Using the entries that follow, collect the lines where the word "body" appears.
MATERIAL TO PROCESS Block Start
Lemma terminal_drain_ref rounds fi q b more :
  bytes_ok (b ++ more) → (length b < rounds)%nat →
  match terminal_drain rounds q b with
  | (ms, inl s) => messages fi q (b ++ more) = (ms, s)
  | (ms, inr (q', b')) =>
      bytes_ok (b' ++ more) ∧ take_frame b' = (Ok None, b') ∧
      messages fi q (b ++ more) =
        (ms ++ (messages fi q' (b' ++ more)).1, (messages fi q' (b' ++ more)).2)
  end.
Proof.
  revert q b. induction rounds as [|n IH]; intros q b Hb Hr; [lia|].
  assert (bytes_ok b) as Hb1 by by apply bytes_ok_app in Hb as [? _].
  assert (bytes_ok more) as Hb2 by by apply bytes_ok_app in Hb as [_ ?].
  cbn [terminal_drain]. destruct (take_frame b) as [[[body|]|e] rest] eqn:E.
  - pose proof (take_frame_app_Some _ more _ _ Hb1 E) as E'.
    apply take_frame_shrinks in E as [Hrest Hl]; [|done].
    rewrite (messages_unfold fi q (b ++ more)), E' by done.
    destruct (decode body); [|done]. destruct (quota_left q); [|done].
    specialize (IH (quota_pred q) rest ltac:(by apply bytes_ok_app) ltac:(lia)).
    destruct (terminal_drain n (quota_pred q) rest) as [ms [s|[q' b']]].
    + by rewrite IH.
    + destruct IH as (Hok & Ht & ->). done.
  - pose proof E as E'. apply take_frame_None in E' as ->. split_and!; [done | done |].
    by destruct (messages fi q (b ++ more)).
  - apply (take_frame_app_Err _ more) in E as [rest' E].
    rewrite messages_unfold, E by done. done.
Qed.

Lemma terminal_reader_loop_ref cs fi q b :
  bytes_ok (b ++ concat cs) →
  terminal_reader_loop cs fi q b = messages fi q (b ++ concat cs).
Proof.
  revert q b. induction cs as [|c cs IH]; intros q b Hb; cbn [terminal_reader_loop concat] in *.
  - pose proof (terminal_drain_ref (S (length b)) fi q b [] Hb ltac:(lia)) as Hd.
    destruct (terminal_drain _ q b) as [ms [s|[q' b']]]; [done|].
    destruct Hd as (Hok & Ht & ->). rewrite app_nil_r in *.
    rewrite messages_unfold, Ht by done. cbn [fst snd]. by rewrite app_nil_r.
  - pose proof (terminal_drain_ref (S (length b)) fi q b (c ++ concat cs) Hb ltac:(lia)) as Hd.
    destruct (terminal_drain _ q b) as [ms [s|[q' b']]]; [done|].
    destruct Hd as (Hok & Ht & ->). rewrite app_assoc in Hok. rewrite IH by done.
    rewrite <- app_assoc. by destruct (messages fi q' (b' ++ c ++ concat cs)).
Qed.

End Reference.

(** ** Theorems *)
Lemma be32_ok n : bytes_ok (to_be_bytes32 n).
Proof. repeat constructor; unfold is_u8; apply Z.mod_pos_bound; done. Qed.

Lemma encode_bytes_ok `{PostcardOk T} (m : T) f : rust_ok m → encode m = Ok f → bytes_ok f.
Proof.
  intros Hm (body & Hb & _ & ->)%encode_Ok. apply bytes_ok_app.
  split; [apply be32_ok | by eapply (postcard_bytes m)].
Qed.

Lemma encodes_bytes_ok `{PostcardOk T} (ms : list T) fs :
  Forall rust_ok ms → Forall2 (λ m f, encode m = Ok f) ms fs → bytes_ok (concat fs).
Proof.
  intros Hm. induction 1 as [|m f ms fs Hf Hfs IH]; [constructor|].
  inversion Hm; subst. simpl. apply bytes_ok_app. split; [by eapply encode_bytes_ok | by apply IH].
Qed.

(** Reading a prefix [s] of the frames of [ms] yields a prefix of [ms]. *)
Lemma messages_prefix `{PostcardOk ChannelMessage} ms fs s cut :
  Forall rust_ok ms → Forall2 (λ m f, encode m = Ok f) ms fs → s ++ cut = concat fs →
  ∃ k, messages EndClean None s = (take k ms, StopEnd) ∧ (cut = [] → k = length ms).
Proof.
  intros Hm Hf. revert s. pose proof (encodes_bytes_ok _ _ Hm Hf) as Hb.
  induction Hf as [|m f ms fs Hf Hfs IH]; intros s E.
  { apply app_nil in E as [-> ->]. exists 0%nat. done. }
  inversion Hm; subst. simpl in Hb, E. apply bytes_ok_app in Hb as [Hb1 Hb2].
  assert (bytes_ok s) as Hs.
  { assert (bytes_ok (s ++ cut)) as Hsc by (rewrite E; by apply bytes_ok_app).
    by apply bytes_ok_app in Hsc as [? _]. }
  apply encode_Ok in Hf as (body & Hbody & Hl & ->).
  assert (∀ s', bytes_ok (frame body ++ s') → s' ++ cut = concat fs →
    ∃ k, messages EndClean None (frame body ++ s') = (take k (m :: ms), StopEnd) ∧
         (cut = [] → k = length (m :: ms))) as Hcons.
  { intros s' Hs' E'. rewrite messages_unfold, take_frame_frame by done. unfold decode.
    rewrite (postcard_roundtrip m) by done. cbn [ok_or quota_left quota_pred].
    destruct (IH ltac:(done) Hb2 s' E') as (k & -> & Hk).
    exists (S k). split; [done|]. intros Hc. simpl. f_equal. auto. }
  apply app_eq_inv in E as [(s' & -> & Es)|(q & Ef & Es)]; [by apply Hcons|].
  destruct (decide (q = [])) as [->|Hq].
  - rewrite app_nil_r in Ef. subst s. rewrite <- (app_nil_r (frame body)) in Hs |- *.
    by apply Hcons.
  - rewrite messages_unfold, (take_frame_partial body s q) by done. exists 0%nat.
    split; [done|]. intros ->. destruct Hq. by destruct q.
Qed.

(** The chunking of a stream is invisible. However the transport cuts the
    same bytes into DATA chunks, the server's reader task delivers the same
    messages, for the same reason of stopping; the client's reader task delivers
    exactly what the server's does; and both stop by themselves, within their
    fuel. *)
Theorem reader_chunking `{Postcard ChannelMessage} (cs1 cs2 : list bytes) (fi : RecvEnd)
    (quota : option nat) :
  concat cs1 = concat cs2 → bytes_ok (concat cs1) →
  let r cs := FrameReader_new {| chunks := cs; fin := fi |} in
  spawn_frame_reader quota (r cs1) = spawn_frame_reader quota (r cs2) ∧
  terminal_spawn_frame_reader quota {| chunks := cs1; fin := fi |} =
    spawn_frame_reader quota (r cs1) ∧
  (spawn_frame_reader quota (r cs1)).2 ≠ OutOfFuel.
Proof.
  intros E Hb r.
  assert (∀ cs, pending (r cs) = concat cs) as Hp by done.
  rewrite !spawn_frame_reader_ref by (rewrite Hp; by rewrite <- ?E).
  rewrite !Hp, <- E. split_and!; [done | | by apply messages_no_fuel].
  by apply (terminal_reader_loop_ref cs1 fi quota []).
Qed.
MATERIAL TO PROCESS Block End
**RESULT BELOW**:
  cbn [terminal_drain]. destruct (take_frame b) as [[[body|]|e] rest] eqn:E.
    destruct (decode body); [|done]. destruct (quota_left q); [|done].
  intros Hm (body & Hb & _ & ->)%encode_Ok. apply bytes_ok_app.
  apply encode_Ok in Hf as (body & Hbody & Hl & ->).
  assert (∀ s', bytes_ok (frame body ++ s') → s' ++ cut = concat fs →
    ∃ k, messages EndClean None (frame body ++ s') = (take k (m :: ms), StopEnd) ∧
  - rewrite app_nil_r in Ef. subst s. rewrite <- (app_nil_r (frame body)) in Hs |- *.
  - rewrite messages_unfold, (take_frame_partial body s q) by done. exists 0%nat.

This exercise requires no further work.